Hombre, sería bueno recordárselo a algunos que por estas fechas en el Washington oficial y otras partes del mundo con similares males de vista todo lo perciben y hacen al revés.
En efecto (sobre todo para los muchos “olvidadizos”), el 5 de diciembre de 2017 la Asamblea general de la ONU decidió instituir el 16 de mayo como Día Internacional de la Convivencia en Paz “con el objetivo de eliminar todas las formas de discriminación e intolerancia, involucrando a la sociedad civil en el fomento del diálogo entre religiones y culturas.”
La paz, recordaba en ese momento el máximo foro global, “es el principal objetivo de las Naciones Unidas que, después de la devastación de la Segunda Guerra Mundial comenzó a trabajar para librar a las generaciones venideras del horror de la guerra.”
Para ello los documentos constitutivos de la citada jornada privilegian como la clave del éxito el fomento de una abierta y extendida cooperación internacional, aunque reconocían (y reconocen) que aún la humanidad está lejos de una sólida y verdadera convivencia en paz.

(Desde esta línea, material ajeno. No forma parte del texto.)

(** C7. Closing a closed recorder changes nothing, and a successful close
    leaves the recorder closed; a frame that arrives while the recorder is
    not recording is dropped and the counter stays; a successful open sets
    the counter to 0 and a frame whose writes succeed adds exactly 1 (a
    frame with a failing write adds nothing), so open, two frames, close
    ends with the counter at 2; and neither caller of [_open_bag] calls it
    while [bag_open] holds. *)
Theorem session_recorder :
  (forall e s, Closed s -> _close_bag e s = (Ok tt, s))
  /\ (forall e s s',
         _close_bag e s = (Ok tt, s') ->
         Closed s' /\ forall e', _close_bag e' s' = (Ok tt, s'))
  /\ (forall e f s,
         recording_active s = false -> sensor_cb e f s = (Ok tt, s))
  /\ (forall e s s',
         _open_bag e s = (Ok tt, s') ->
         msg_counter s' = 0%Z /\ bag_open s' = true
         /\ recording_active s' = true /\ writer s' = Some (time_now e))
  /\ (forall e f h s,
         recording_active s = true ->
         writer s = Some h ->
         write_raises e = None ->
         sensor_cb e f s = (Ok tt, frame_written e f h s)
         /\ msg_counter (exec (sensor_cb e f) s) = (msg_counter s + 1)%Z)
  /\ (forall e f k s,
         write_raises e = Some k -> (k < 6)%nat ->
         msg_counter (exec (sensor_cb e f) s) = msg_counter s)
  /\ (forall e1 e2 e3 e4 f1 f2 s,
         open_raises e1 = false ->
         write_raises e2 = None ->
         write_raises e3 = None ->
         let s3 := exec (sensor_cb e3 f2)
                     (exec (sensor_cb e2 f1) (exec (_open_bag e1) s)) in
         msg_counter s3 = 2%Z
         /\ msg_counter (exec (_close_bag e4) s3) = 2%Z)
  /\ (forall e msg s,
         opens_bag (button_callback e msg) s -> bag_open s = false)
  /\ (forall e s, opens_bag (control_loop e) s -> bag_open s = false).
Proof.
  split; [exact _close_bag_Closed|].
  split.
  { intros e s s' H. pose proof (_close_bag_closes e s s' H) as C.
    split; [exact C|]. intros e'. apply _close_bag_Closed. exact C. }
  split; [exact sensor_cb_not_recording|].
  split; [exact _open_bag_opens|].
  split.
  { intros e f h s Hr Hw He.
    pose proof (sensor_cb_writes e f h s Hr Hw He) as E.
    split; [exact E|]. unfold exec. rewrite E. reflexivity. }
  split; [exact sensor_cb_write_fails|].
  split.
  { intros e1 e2 e3 e4 f1 f2 s H1 H2 H3.
    assert (E1 : exec (_open_bag e1) s = opened e1 s)
      by (unfold exec; rewrite _open_bag_eq, H1; reflexivity).
    rewrite E1.
    assert (E2 : exec (sensor_cb e2 f1) (opened e1 s)
                 = frame_written e2 f1 (time_now e1) (opened e1 s))
      by (unfold exec; rewrite (sensor_cb_writes e2 f1 (time_now e1));
          [reflexivity|reflexivity|reflexivity|exact H2]).
    rewrite E2.
    assert (E3 : exec (sensor_cb e3 f2)
                   (frame_written e2 f1 (time_now e1) (opened e1 s))
                 = frame_written e3 f2 (time_now e1)
                     (frame_written e2 f1 (time_now e1) (opened e1 s)))
      by (unfold exec; rewrite (sensor_cb_writes e3 f2 (time_now e1));
          [reflexivity|reflexivity|reflexivity|exact H3]).
    rewrite E3. cbv zeta. split; [reflexivity|].
    unfold exec. rewrite _close_bag_eq. simpl.
    destruct (close_raises e4); reflexivity. }
  split; [exact button_callback_open_guard|exact control_loop_open_guard].
Qed.

Lemma session_recorder_witness :
  _close_bag (quiet 9 []) (init 2 3) = (Ok tt, init 2 3)
  /\ sensor_cb (quiet 9 []) (frame_from 1) (init 2 3)
     = (Ok tt, init 2 3)
  /\ msg_counter
       (exec (_close_bag (quiet 4 []))
          (exec (sensor_cb (quiet 3 []) (frame_from 7))
             (exec (sensor_cb (quiet 2 []) (frame_from 1))
                (exec (_open_bag (quiet 1 [])) (init 2 3))))) = 2%Z.
Proof.
  destruct session_recorder as (H1 & _ & H3 & _ & _ & _ & H7 & _).
  split; [apply H1; repeat split|].
  split; [apply H3; reflexivity|].
  apply (H7 (quiet 1 []) (quiet 2 []) (quiet 3 []) (quiet 4 [])); reflexivity.
Defined.

(** ** The recording invariant *)

Lemma recording_inv_init (sl nr : nat) : recording_inv (init sl nr).
Proof. split; simpl; discriminate. Qed.

Lemma recording_inv_fields (s s' : node) :
  recording_active s' = recording_active s ->
  bag_open s' = bag_open s ->
  writer s' = writer s ->
  recording_inv s -> recording_inv s'.
Proof.
  unfold recording_inv. intros -> -> ->. tauto.
Qed.

Lemma recording_inv_opening (e : env) (s : node) :
  recording_inv s -> recording_inv (opening e s).
Proof.
  unfold recording_inv. simpl. intros [H1 H2].
  split; [exact H1|]. intros _. discriminate.
Qed.

Lemma recording_inv_opened (e : env) (s : node) : recording_inv (opened e s).
Proof. split; simpl; [reflexivity|discriminate]. Qed.

Lemma recording_inv_closed (s : node) : recording_inv (closed_state s).
Proof. split; simpl; discriminate. Qed.

Lemma recording_inv_open (e : env) (s : node) :
  recording_inv s -> recording_inv (exec (_open_bag e) s).
Proof.
  intros H. unfold exec. rewrite _open_bag_eq.
  destruct (open_raises e); simpl.
  - apply recording_inv_opening. exact H.
  - apply recording_inv_opened.
Qed.

Lemma recording_inv_close (e : env) (s : node) :
  recording_inv s -> recording_inv (exec (_close_bag e) s).
Proof.
  intros H. unfold exec. rewrite _close_bag_eq.
  destruct (writer s); [destruct (close_raises e)|]; simpl;
    [exact H|apply recording_inv_closed|apply recording_inv_closed].
Qed.

Lemma recording_inv_button (e : env) (msg : Joy) (s : node) :
  recording_inv s -> recording_inv (exec (button_callback e msg) s).
Proof.
  intros H. unfold exec. destruct (buttons msg) as [|b rest] eqn:Hb.
  - rewrite button_callback_no_button by exact Hb.
    revert H. apply recording_inv_fields; reflexivity.
  - rewrite (button_callback_eq e msg b rest s Hb).
    destruct ((b =? 1)%Z && negb (b =? prev_button s)%Z)%bool;
      [|revert H; apply recording_inv_fields; reflexivity].
    cbv zeta.
    assert (H1 : recording_inv (set_is_joy (negb (is_joy s)) s))
      by (revert H; apply recording_inv_fields; reflexivity).
    destruct (negb (is_joy s)).
    + destruct (bag_open s) eqn:Hbo; cbn [negb].
      * simpl. destruct H as [Ha Hw]. split; simpl; [intros _; exact Hbo|exact Hw].
      * destruct (open_raises e); simpl.
        -- apply (recording_inv_fields (opening e (set_is_joy true s)));
             [reflexivity|reflexivity|reflexivity|].
           apply recording_inv_opening. exact H1.
        -- apply (recording_inv_fields (opened e (set_is_joy true s)));
             [reflexivity|reflexivity|reflexivity|].
           apply recording_inv_opened.
    + pose proof (recording_inv_close e _ H1) as Hc. unfold exec in Hc.
      destruct (_close_bag e (set_is_joy false s)) as [[[]|x] s2];
        simpl in *; revert Hc; apply recording_inv_fields; reflexivity.
Qed.
(** C1.  In a block of [N >= 1] samples in which the AGC takes a
    gain-reducing rule (strong signal, or noise above threshold) whose
    target gain is strictly positive, the gain the block starts with and
    the target are positive reals, the single per-sample factor is
    [gain_change = (target/gain0)^(1/N)], and the final pass, whichever
    of the four output formats is active, leaves the gain field at
    [gain0 * gain_change^N], which is the target (in exact arithmetic). *)
Theorem gain_ramp_reaches_target limit c blk c' s cont target :
  let c0 := fst (front_stages limit c blk) in
  let n := length (blk_buffer blk) in
  (1 <= n)%nat ->
  linear_agc (linear c) = true ->
  reducing_target c0 = Some target ->
  fgt target fzero = true ->
  demod_block limit c blk = Done (c', s, cont) ->
  exists gain0 gain_change t : R,
    output_gain (output c) = FFin gain0 /\ 0 < gain0
    /\ target = FFin t /\ 0 < t
    /\ agc_stage (Z.of_nat n) c0 = Done (after_reduction c0, FFin gain_change)
    /\ gain_change = Rpower (t / gain0) (/ INR n) /\ 0 < gain_change
    /\ output_gain (output c') = FFin (gain0 * gain_change ^ n)
    /\ output_gain (output c') = target.
Proof.
  intros c0 n Hn Hagc Ht Hpos Hblk. subst c0 n.
  unfold demod_block in Hblk. cbv zeta in Hblk.
  destruct (front_stages_frame limit c blk) as (Hcfg & Hout & _ & Hlen).
  destruct (front_stages limit c blk) as [c0 buf0]. cbn [fst snd] in *.
  assert (Hagc0 : linear_agc (linear c0) = true).
  { unfold same_config in Hcfg. decompose [and] Hcfg. congruence. }
  rewrite (agc_stage_reducing _ _ _ Hagc0 Ht) in *.
  destruct (reducing_target_ramp _ _ _ Hn Ht Hpos)
    as [(Hinf & Hz) | (g & t & Hg & Hgpos & Htt & Htpos & Hr)].
  - exfalso. rewrite Hz in Hblk. unfold assert, fne in Hblk.
    replace (feq (FFin 0) fzero) with true in Hblk
      by (symmetry; now apply feq_fin).
    discriminate.
  - rewrite Hr in *.
    pose proof (Rpower_pos (t / g) (/ INR (length (blk_buffer blk)))) as Hrpos.
    rewrite (fne_pos _ Hrpos) in *. unfold assert in Hblk.
    inversion Hblk as [Hstage]. clear Hblk.
    exists g, (Rpower (t / g) (/ INR (length (blk_buffer blk)))), t.
    rewrite <- Hout.
    destruct (output_stage_frame (after_reduction c0) buf0
                (FFin (Rpower (t / g) (/ INR (length (blk_buffer blk)))))
                (blk_send blk)) as (_ & Hgain & _).
    rewrite Hstage in Hgain. cbn [fst snd] in Hgain.
    rewrite (output_pass_gain _ _ g) in Hgain
      by (rewrite after_reduction_output; exact Hg).
    rewrite Hlen in Hgain.
    repeat split; try assumption; try reflexivity.
    rewrite Hgain, Htt. f_equal. now apply ramp_lands.
Qed.

Local Close Scope R_scope.

Local Open Scope R_scope.

(** With a positive real gain and recovery rate, every rule yields a
    positive real factor and no assertion fails. *)
Lemma agc_stage_positive (n : nat) c g q :
  (1 <= n)%nat ->
  output_gain (output c) = FFin g -> 0 < g ->
  linear_recovery_rate (linear c) = FFin q -> 0 < q ->
  exists c1 r,
    agc_stage (Z.of_nat n) c = Done (c1, FFin r) /\ 0 < r
    /\ same_config c c1 /\ output c1 = output c.
Proof.
  intros Hn Hg Hgpos Hq Hqpos.
  destruct (linear_agc (linear c)) eqn:Hagc.
  2: { exists c, 1. rewrite (agc_stage_off _ _ Hagc).
       repeat split; try lra; reflexivity. }
  assert (Hfinish : forall c1 x,
             agc_stage (Z.of_nat n) c = assert (fne x fzero) (Done (c1, x)) ->
             (exists r, x = FFin r /\ 0 < r) ->
             exists c1 r, agc_stage (Z.of_nat n) c = Done (c1, FFin r) /\ 0 < r
                          /\ same_config c c1 /\ output c1 = output c).
  { intros c1 x E (r & -> & Hr). rewrite (fne_pos _ Hr) in E. unfold assert in E.
    exists c1, r. destruct (agc_stage_frame _ _ _ _ E). auto. }
  destruct (reducing_target c) as [target|] eqn:Ht.
  - apply (Hfinish _ _ (agc_stage_reducing _ _ _ Hagc Ht)).
    destruct (fgt target fzero) eqn:Hpos.
    + destruct (reducing_target_ramp _ _ _ Hn Ht Hpos)
        as [(Hinf & _) | (g' & t & Hg' & Hg'pos & _ & _ & Hr)];
        [congruence|].
      rewrite Hr. eexists. split; [reflexivity | apply Rpower_pos].
    + unfold ramp_to. rewrite Hpos. exists 1. split; [reflexivity | lra].
  - unfold reducing_target in Ht.
    destruct (strong_signal c) eqn:Hs; [discriminate|].
    destruct (noise_above_threshold c) eqn:Hnz; [discriminate|].
    unfold strong_signal, signal_amplitude in Hs.
    unfold noise_above_threshold, noise_amplitude in Hnz.
    destruct (0 <? hangcount c)%Z eqn:Hh.
    + exists (set_hangcount (int32 (hangcount c - 1)) c), 1.
      assert (E : agc_stage (Z.of_nat n) c
                  = Done (set_hangcount (int32 (hangcount c - 1)) c, fone)).
      { unfold agc_stage. rewrite Hagc. cbv zeta. rewrite Hs, Hnz, Hh. reflexivity. }
      destruct (agc_stage_frame _ _ _ _ E). repeat split; auto. lra.
    + apply (Hfinish c (powf (linear_recovery_rate (linear c))
                             (fdiv fone (of_int (Z.of_nat n))))).
      * unfold agc_stage. rewrite Hagc. cbv zeta. rewrite Hs, Hnz, Hh. reflexivity.
      * rewrite Hq, powf_root by assumption.
        eexists. split; [reflexivity | apply Rpower_pos].
Qed.

Lemma demod_block_positive limit c blk g q :
  (1 <= length (blk_buffer blk))%nat ->
  output_gain (output c) = FFin g -> 0 < g ->
  linear_recovery_rate (linear c) = FFin q -> 0 < q ->
  exists c' s cont g',
    demod_block limit c blk = Done (c', s, cont)
    /\ output_gain (output c') = FFin g' /\ 0 < g'
    /\ linear_recovery_rate (linear c') = FFin q.
Proof.
  intros Hn Hg Hgpos Hq Hqpos. unfold demod_block. cbv zeta.
  destruct (front_stages_frame limit c blk) as (Hcfg & Hout & _ & Hlen).
  destruct (front_stages limit c blk) as [c0 buf0]. cbn [fst snd] in *.
  assert (Hq0 : linear_recovery_rate (linear c0) = FFin q).
  { unfold same_config in Hcfg. decompose [and] Hcfg. congruence. }
  destruct (agc_stage_positive _ c0 g q Hn ltac:(congruence) Hgpos Hq0 Hqpos)
    as (c1 & r & E & Hr & Hcfg1 & Hout1).
  rewrite E.
  destruct (output_stage_frame c1 buf0 (FFin r) (blk_send blk)) as (Hcfg2 & Hgain & _).
  destruct (output_stage c1 buf0 (FFin r) (blk_send blk)) as [[c' s] cont].
  cbn [fst snd] in *.
  exists c', s, cont, (g * r ^ length buf0).
  split; [reflexivity|]. split; [|split].
  - rewrite Hgain. apply output_pass_gain. congruence.
  - apply Rmult_lt_0_compat; [assumption | now apply pow_lt].
  - unfold same_config in Hcfg1, Hcfg2.
    decompose [and] Hcfg1. decompose [and] Hcfg2. congruence.
Qed.

Local Close Scope R_scope.

End Generic.

(** *** The model on the test channel *)

#[local] Existing Instance still_osc.
Local Open Scope R_scope.

Lemma fne_zero_zero : fne fzero fzero = false.
Proof.
  unfold fne. replace (feq fzero fzero) with true; [reflexivity|].
  symmetry. now apply feq_fin.
Qed.

Lemma sqrtf_one : sqrtf fone = fone.
Proof. unfold sqrtf, fone. rdec. now rewrite sqrt_1. Qed.

Lemma sqrtf_zero : sqrtf fzero = fzero.
Proof. unfold sqrtf, fzero. rdec. now rewrite sqrt_0. Qed.

Lemma float_to_int_small (z : Z) :
  (INT_MIN <= z <= INT_MAX)%Z -> (0 <= z)%Z -> float_to_int (FFin (IZR z)) = z.
Proof.
  intros Hr Hz. unfold float_to_int, Rtrunc.
  assert (0 <= IZR z) by now apply IZR_le.
  destruct (Rle_dec 0 (IZR z)); [|lra].
  rewrite <- (Int_part_spec (IZR z) z) by lra.
  cbv zeta.
  replace ((INT_MIN <=? z)%Z && (z <=? INT_MAX)%Z) with true; [reflexivity|].
  symmetry. apply andb_true_iff. split; apply Z.leb_le; lia.
Qed.

(** With the PLL off and no shift, the stages before the AGC only store
    the power estimates. *)
Lemma front_stages_test limit agc rate blk :
  front_stages limit (test_channel_with agc false rate) blk
  = (set_sig_power (blk_bb_power blk) (blk_n0 blk)
       (test_channel_with agc false rate),
     blk_buffer blk).
Proof.
  unfold front_stages, test_channel_with, pll_stage, shift_stage.
  cbn. rewrite fne_zero_zero. reflexivity.
Qed.

(** 50 ms at 24 kHz: 1200 samples. *)
Example lock_limit_24k agc pll : lock_limit_of (test_channel agc pll) = 1200%Z.
Proof.
  unfold lock_limit_of, DEFAULT_PLL_LOCKTIME, of_int. cbn [fmul test_channel
    test_channel_with output output_samprate].
  replace (5 / 100 * 24000) with (IZR 1200) by lra.
  apply float_to_int_small; unfold INT_MIN, INT_MAX; lia.
Qed.

(** The test block is a strong signal for the test channel: amplitude 1
    times gain 4 exceeds the headroom 1/2, the target gain is 1/2. *)
Lemma test_block_is_strong limit :
  let c0 := fst (front_stages limit (test_channel true false) test_block) in
  reducing_target c0 = Some (FFin (1 / 2)).
Proof.
  cbv zeta. unfold test_channel. rewrite front_stages_test. cbn [fst].
  unfold reducing_target, strong_signal, strong_target, signal_amplitude.
  cbn [set_sig_power set_sig sig sig_bb_power output output_gain
       output_headroom test_channel_with test_block blk_bb_power].
  rewrite sqrtf_one.
  replace (fgt (fmul fone (FFin 4)) (FFin (1 / 2))) with true
    by (symmetry; apply fgt_fin; lra).
  f_equal. funfold. rdec. f_equal. lra.
Qed.

(** C1 at the test channel: gain 4, target 1/2, one sample. *)
Lemma gain_ramp_reaches_target_witness :
  exists c' s cont,
    demod_block 1200 (test_channel true false) test_block = Done (c', s, cont)
    /\ output_gain (output c') = FFin (1 / 2).
Proof.
  destruct (demod_block_positive 1200 (test_channel true false) test_block 4 2
              ltac:(cbn; lia) eq_refl ltac:(lra) eq_refl ltac:(lra))
    as (c' & s & cont & g' & E & _).
  exists c', s, cont. split; [exact E|].
  destruct (gain_ramp_reaches_target 1200 (test_channel true false) test_block
              c' s cont (FFin (1 / 2))
              ltac:(cbn; lia) eq_refl (test_block_is_strong 1200)
              ltac:(apply fgt_fin; lra) E)
    as (g0 & gc & t & _ & _ & _ & _ & _ & _ & _ & _ & Hfinal).
  exact Hfinal.
Defined.

(** The silent test channel is in the recovery rule. *)
Lemma test_channel_recovering agc rate :
  agc_branch_of (test_channel_with agc false rate) = Recovering.
Proof.
  unfold agc_branch_of, strong_signal, noise_above_threshold,
    signal_amplitude, noise_amplitude.
  cbn [test_channel_with sig sig_bb_power sig_n0 output output_gain
       output_headroom filter filter_min_IF filter_max_IF linear
       linear_threshold hangcount].
  rewrite sqrtf_zero.
  replace (fgt (fmul fzero (FFin 4)) (FFin (1 / 2))) with false
    by (symmetry; apply flt_fin_false; lra).
  replace (fmul (fabsf (fsub (FFin (-5000)) (FFin 5000))) fzero) with fzero
    by (funfold; f_equal; ring).
  rewrite sqrtf_zero.
  replace (fgt (fmul fzero (FFin 4)) (fmul (FFin (1 / 4)) (FFin (1 / 2))))
    with false by (symmetry; apply flt_fin_false; lra).
  reflexivity.
Qed.

(** The test block through the test channel with the AGC off: one mono
    sample at gain 4, of per-sample power 2 * 16. *)
Lemma test_block_power :
  block_power (set_sig_power fone fzero (test_channel false false))
              [Cplx fone fzero] fone
  = FFin (((0 + 1 * 4 * (1 * 4)) / 1) * 2).
Proof.
  unfold block_power, output_pass, per_sample_power, test_channel,
    test_channel_with.
  cbn. unfold fmt_mono_i, square. cbn. unfold of_int. funfold. rdec.
  reflexivity.
Qed.

Lemma mute_condition_witness :
  exists c' s cont,
    demod_block 1200 (test_channel false false) test_block = Done (c', s, cont)
    /\ sent_mute s = false.
Proof.
  destruct (demod_block_agc_off 1200 (test_channel false false) test_block eq_refl)
    as (c' & s & cont & E & Hstage & _).
  exists c', s, cont. split; [exact E|].
  destruct (mute_condition 1200 (test_channel false false) test_block c' s cont E)
    as (c1 & gc & Hagc & _ & Hmute).
  unfold test_channel in Hagc, Hmute, Hstage.
  rewrite front_stages_test in Hagc, Hmute, Hstage. cbn [fst snd] in *.
  rewrite agc_stage_off in Hagc by reflexivity.
  inversion Hagc; subst c1 gc. clear Hagc.
  destruct (output_stage_frame
              (set_sig_power (blk_bb_power test_block) (blk_n0 test_block)
                 (test_channel_with false false 2))
              (blk_buffer test_block) fone (blk_send test_block))
    as (Hcfg & _).
  rewrite <- Hstage in Hcfg. cbn [fst] in Hcfg.
  destruct (sent_mute s) eqn:Hm; [|reflexivity]. exfalso.
  destruct (proj1 Hmute eq_refl) as [Hp | [(Hpll & _) | Hf]].
  - change (blk_buffer test_block) with [Cplx fone fzero] in Hp.
    change (blk_bb_power test_block) with fone in Hp.
    change (blk_n0 test_block) with fzero in Hp.
    fold (test_channel false false) in Hp.
    rewrite test_block_power in Hp. inversion Hp. lra.
  - unfold same_config in Hcfg. decompose [and] Hcfg.
    cbn in *. congruence.
  - unfold same_config in Hcfg. decompose [and] Hcfg.
    assert (Hfreq : tune_freq (tune c') = FFin 7000000) by
      (match goal with H : tune c' = _ |- _ => rewrite H end; reflexivity).
    rewrite Hfreq in Hf. inversion Hf. lra.
Defined.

Para la Organización de Naciones Unidas, “convivir en paz consiste en aceptar las diferencias y tener la capacidad de escuchar, reconocer, respetar y apreciar a los demás, así como vivir de forma pacífica y unida. Es un proceso positivo, dinámico y participativo que promueve el diálogo y la solución de los conflictos en un espíritu de entendimiento y cooperación mutuos.”
Se trata de ordenanzas, aspiraciones y vías que bien podrían ser clavadas a las puertas de la Casa Blanca para que ciertos señores, desde Donald Trump hasta sus agrestes y obcecados asesores, les pasaran la vista al menos y entendiesen que el mundo, al menos el de hoy, ya no puede ser manejado desde un presunto “reino” en camino a la ruina.
Y justo es esa política de insistir en que los pretendidos mejores están asistidos del derecho de enlazar, sojuzgar e imponer a los “menos dotados e inferiores por naturaleza”, la que sigue haciendo papel mojado de las campañas, demandas y propósitos de la verdadera comunidad internacional, la que incluye a todos y cada uno de los países del planeta con sus características, culturas, criterios y necesidades propias, tan respetables y válidas como las de cualquier presunto poderoso.
Lo cierto es que –como nos martilla la propia ONU- falta mucho para lograr la convivencia y con ella paz y seguridad universales.
Pregúntesele si no a los venezolanos y cubanos asediados por Washington; a los palestinos bombardeados y masacrados por un sionismo santificado en la Oficina Oval; a los sirios asolados por un terrorismo extremo aupado por Occidente, Israel y los regímenes reaccionarios de Oriente Medio; o a los norcoreanos a los cuales se les “prometió” desde la mismísima tribuna de la ONU “quemarles de punta a punta” por poseer defensas nucleares.
Indáguese entre los miles de hambreados y víctimas de conflictos azuzados por intereses ajenos en Africa y Oriente Medio que saltan a Europa y otros patios a riesgo de sus vidas en busca de una migaja de tranquilidad que tampoco logran en sus nuevos puertos.
O entre los niños de Centroamérica y México separados de sus padres a su llegada furtiva a los Estados Unidos que, según revelaciones de la propia prensa local, ahora mismo sobreviven apelotonados en virtuales cárceles clandestinas, una de ellas en los alrededores de Miami, sin que nadie –absolutamente nadie-pueda acceder a tales recintos a pesar de las filtradas denuncias sobre las golpizas, maltratos y abusos sexuales a que están siendo sometidos por sus “humanitarios” guardianes.
Loable sin dudas toda jornada y celebración que reivindique la dignidad humana y que sume a cada vez más personas preocupadas y ocupadas en tan edificantes menesteres, aun cuando es sabido que para sanar al enfermo indispensable e inevitablemente hay que procurar la neutralización de las cepas que le corroen el cuerpo, bien logrando una mutación que las haga inocuas, o bien arrancándolas de cuajo.